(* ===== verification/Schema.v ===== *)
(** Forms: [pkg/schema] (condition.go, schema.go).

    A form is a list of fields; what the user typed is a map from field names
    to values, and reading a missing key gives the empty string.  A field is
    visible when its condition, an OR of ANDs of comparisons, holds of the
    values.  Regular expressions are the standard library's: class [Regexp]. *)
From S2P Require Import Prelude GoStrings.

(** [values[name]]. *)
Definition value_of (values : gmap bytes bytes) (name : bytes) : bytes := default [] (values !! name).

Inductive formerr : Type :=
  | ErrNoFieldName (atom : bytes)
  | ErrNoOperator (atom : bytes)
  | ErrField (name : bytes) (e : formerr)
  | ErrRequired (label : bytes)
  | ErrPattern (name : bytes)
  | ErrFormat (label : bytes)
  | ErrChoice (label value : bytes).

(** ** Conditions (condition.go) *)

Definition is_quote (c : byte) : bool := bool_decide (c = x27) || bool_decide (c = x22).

---

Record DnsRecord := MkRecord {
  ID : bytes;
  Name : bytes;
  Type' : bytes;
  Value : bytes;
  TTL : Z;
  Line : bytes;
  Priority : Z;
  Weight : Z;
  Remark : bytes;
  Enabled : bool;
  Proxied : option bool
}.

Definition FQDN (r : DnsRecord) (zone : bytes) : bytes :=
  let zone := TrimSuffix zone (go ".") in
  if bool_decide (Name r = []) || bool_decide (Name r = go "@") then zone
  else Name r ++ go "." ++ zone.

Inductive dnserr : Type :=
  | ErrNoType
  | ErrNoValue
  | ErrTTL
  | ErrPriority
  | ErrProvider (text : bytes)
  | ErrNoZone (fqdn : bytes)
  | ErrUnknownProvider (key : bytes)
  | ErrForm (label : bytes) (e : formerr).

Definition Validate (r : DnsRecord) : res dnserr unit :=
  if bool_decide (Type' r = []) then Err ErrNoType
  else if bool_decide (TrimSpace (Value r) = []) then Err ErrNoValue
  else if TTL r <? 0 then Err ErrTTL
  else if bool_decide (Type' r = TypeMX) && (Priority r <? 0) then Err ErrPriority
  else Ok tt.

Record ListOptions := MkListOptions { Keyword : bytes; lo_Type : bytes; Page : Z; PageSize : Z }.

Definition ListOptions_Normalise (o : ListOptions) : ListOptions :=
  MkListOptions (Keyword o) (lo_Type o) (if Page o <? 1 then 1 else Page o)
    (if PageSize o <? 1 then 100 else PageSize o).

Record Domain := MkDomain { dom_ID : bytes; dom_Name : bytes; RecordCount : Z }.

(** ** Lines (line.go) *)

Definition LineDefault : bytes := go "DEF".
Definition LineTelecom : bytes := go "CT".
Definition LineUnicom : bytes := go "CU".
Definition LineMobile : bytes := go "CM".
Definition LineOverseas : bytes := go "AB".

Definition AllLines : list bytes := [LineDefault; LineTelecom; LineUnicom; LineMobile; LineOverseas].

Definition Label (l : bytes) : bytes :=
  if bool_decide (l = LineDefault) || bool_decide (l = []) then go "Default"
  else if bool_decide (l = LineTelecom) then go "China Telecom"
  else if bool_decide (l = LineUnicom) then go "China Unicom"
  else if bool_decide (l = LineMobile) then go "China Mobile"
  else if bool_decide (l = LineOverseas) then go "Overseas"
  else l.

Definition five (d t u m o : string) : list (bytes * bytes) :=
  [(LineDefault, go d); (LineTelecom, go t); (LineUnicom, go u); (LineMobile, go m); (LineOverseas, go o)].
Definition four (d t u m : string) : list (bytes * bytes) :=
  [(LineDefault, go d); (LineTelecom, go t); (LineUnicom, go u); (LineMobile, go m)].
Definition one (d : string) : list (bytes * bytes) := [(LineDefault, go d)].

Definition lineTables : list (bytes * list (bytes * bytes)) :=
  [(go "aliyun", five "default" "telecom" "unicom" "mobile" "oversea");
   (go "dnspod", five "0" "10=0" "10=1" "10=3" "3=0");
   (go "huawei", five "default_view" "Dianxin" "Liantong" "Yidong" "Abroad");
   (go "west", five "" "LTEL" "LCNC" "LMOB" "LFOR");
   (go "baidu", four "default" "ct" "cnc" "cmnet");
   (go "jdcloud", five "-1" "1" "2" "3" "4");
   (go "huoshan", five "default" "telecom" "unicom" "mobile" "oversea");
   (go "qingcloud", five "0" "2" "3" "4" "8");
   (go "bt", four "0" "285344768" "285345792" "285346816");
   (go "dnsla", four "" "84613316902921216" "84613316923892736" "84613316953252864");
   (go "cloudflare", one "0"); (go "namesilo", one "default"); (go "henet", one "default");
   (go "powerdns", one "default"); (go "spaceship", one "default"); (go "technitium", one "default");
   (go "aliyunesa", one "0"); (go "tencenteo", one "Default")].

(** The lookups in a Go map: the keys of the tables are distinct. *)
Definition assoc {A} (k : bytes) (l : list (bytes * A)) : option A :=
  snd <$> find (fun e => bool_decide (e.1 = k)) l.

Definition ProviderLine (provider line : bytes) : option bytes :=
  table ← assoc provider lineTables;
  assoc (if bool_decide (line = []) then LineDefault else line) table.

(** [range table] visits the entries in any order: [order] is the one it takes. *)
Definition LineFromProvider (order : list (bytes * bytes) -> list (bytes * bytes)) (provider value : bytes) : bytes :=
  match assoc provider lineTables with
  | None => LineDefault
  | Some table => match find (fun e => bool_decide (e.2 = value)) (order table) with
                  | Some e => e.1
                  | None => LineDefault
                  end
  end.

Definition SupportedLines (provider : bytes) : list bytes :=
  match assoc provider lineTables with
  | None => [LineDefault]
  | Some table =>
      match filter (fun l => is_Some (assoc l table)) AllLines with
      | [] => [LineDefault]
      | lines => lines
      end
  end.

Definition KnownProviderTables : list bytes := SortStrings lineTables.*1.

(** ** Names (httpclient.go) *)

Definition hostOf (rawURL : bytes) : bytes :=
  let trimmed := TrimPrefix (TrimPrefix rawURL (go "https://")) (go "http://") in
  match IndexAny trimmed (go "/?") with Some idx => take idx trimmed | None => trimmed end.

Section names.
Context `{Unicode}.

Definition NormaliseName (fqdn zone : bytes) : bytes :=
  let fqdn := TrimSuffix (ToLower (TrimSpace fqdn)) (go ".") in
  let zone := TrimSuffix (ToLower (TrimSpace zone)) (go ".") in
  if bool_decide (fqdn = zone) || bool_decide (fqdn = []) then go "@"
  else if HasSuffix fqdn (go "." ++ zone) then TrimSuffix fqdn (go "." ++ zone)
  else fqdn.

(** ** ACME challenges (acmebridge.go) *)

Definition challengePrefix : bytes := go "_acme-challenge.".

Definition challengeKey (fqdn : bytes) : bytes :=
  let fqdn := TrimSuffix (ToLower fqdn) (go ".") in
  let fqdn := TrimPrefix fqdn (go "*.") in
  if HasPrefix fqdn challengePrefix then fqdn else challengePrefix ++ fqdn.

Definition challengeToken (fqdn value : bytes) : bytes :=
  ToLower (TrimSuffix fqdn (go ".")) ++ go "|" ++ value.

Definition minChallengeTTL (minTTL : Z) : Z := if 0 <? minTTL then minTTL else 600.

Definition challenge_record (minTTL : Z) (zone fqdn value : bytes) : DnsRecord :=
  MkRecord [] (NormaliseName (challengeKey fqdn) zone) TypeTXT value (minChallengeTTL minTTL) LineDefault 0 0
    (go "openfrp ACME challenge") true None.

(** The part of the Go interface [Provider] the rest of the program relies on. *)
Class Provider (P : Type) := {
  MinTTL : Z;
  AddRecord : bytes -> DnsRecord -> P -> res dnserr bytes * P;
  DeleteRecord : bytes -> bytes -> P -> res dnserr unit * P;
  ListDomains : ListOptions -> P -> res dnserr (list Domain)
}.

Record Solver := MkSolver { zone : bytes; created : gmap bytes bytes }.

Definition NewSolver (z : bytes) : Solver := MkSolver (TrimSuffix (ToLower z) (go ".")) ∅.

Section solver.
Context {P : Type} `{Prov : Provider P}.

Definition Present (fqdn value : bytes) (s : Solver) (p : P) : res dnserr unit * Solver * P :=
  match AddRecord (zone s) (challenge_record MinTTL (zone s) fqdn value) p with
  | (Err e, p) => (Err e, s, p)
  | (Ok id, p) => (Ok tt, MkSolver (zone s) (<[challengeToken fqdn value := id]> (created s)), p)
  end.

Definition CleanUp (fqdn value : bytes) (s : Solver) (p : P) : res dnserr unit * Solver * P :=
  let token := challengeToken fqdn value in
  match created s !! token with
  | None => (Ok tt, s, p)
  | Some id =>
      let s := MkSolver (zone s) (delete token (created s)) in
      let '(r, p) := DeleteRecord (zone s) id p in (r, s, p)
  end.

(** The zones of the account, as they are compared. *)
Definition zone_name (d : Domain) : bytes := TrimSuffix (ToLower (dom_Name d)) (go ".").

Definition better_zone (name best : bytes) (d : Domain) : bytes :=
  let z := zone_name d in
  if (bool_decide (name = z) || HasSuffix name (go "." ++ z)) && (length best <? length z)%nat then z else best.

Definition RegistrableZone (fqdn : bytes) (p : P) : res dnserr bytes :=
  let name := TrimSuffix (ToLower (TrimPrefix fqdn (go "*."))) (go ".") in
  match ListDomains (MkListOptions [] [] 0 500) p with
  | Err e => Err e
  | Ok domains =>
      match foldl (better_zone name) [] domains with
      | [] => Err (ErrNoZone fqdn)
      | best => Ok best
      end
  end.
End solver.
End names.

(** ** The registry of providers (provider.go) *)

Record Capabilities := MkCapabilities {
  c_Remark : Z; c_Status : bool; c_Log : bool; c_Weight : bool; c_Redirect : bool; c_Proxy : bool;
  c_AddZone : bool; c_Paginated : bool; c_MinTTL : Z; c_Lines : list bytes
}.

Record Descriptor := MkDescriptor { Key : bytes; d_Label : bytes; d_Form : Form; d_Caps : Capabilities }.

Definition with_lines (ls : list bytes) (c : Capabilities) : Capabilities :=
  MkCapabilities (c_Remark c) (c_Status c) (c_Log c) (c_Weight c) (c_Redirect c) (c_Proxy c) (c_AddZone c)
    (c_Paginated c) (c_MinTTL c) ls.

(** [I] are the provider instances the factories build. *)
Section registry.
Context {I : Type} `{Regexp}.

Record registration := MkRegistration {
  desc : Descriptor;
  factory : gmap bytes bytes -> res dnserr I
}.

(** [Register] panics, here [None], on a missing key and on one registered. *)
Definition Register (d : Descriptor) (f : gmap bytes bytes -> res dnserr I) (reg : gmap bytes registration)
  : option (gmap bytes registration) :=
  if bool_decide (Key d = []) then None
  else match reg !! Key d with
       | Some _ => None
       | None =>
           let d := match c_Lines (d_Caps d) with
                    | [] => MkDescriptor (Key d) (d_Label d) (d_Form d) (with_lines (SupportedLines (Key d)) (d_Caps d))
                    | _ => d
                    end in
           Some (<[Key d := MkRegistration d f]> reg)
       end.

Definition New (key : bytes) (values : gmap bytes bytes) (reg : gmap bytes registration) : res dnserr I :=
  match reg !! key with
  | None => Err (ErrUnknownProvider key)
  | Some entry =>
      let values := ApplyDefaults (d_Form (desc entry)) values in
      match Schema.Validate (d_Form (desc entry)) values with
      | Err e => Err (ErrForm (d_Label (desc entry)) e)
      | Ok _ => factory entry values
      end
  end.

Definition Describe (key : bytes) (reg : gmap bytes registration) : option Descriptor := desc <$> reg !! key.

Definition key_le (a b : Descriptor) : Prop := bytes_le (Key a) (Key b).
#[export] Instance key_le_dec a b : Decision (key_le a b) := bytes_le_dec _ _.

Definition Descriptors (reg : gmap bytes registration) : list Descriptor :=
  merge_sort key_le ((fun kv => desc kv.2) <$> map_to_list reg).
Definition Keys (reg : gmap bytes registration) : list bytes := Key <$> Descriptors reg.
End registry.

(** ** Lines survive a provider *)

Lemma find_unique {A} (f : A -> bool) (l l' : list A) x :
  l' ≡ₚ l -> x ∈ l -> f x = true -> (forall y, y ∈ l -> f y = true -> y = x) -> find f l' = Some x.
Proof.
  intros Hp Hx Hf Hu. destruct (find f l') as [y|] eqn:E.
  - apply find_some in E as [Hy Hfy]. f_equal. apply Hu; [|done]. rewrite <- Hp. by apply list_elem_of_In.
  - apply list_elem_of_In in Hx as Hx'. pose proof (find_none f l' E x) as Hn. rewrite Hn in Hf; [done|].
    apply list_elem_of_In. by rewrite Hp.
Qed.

Aim of the task =>
Return every line of the data above in which "Validate" appears.

Solution below =>
Definition Validate (r : DnsRecord) : res dnserr unit :=
      match Schema.Validate (d_Form (desc entry)) values with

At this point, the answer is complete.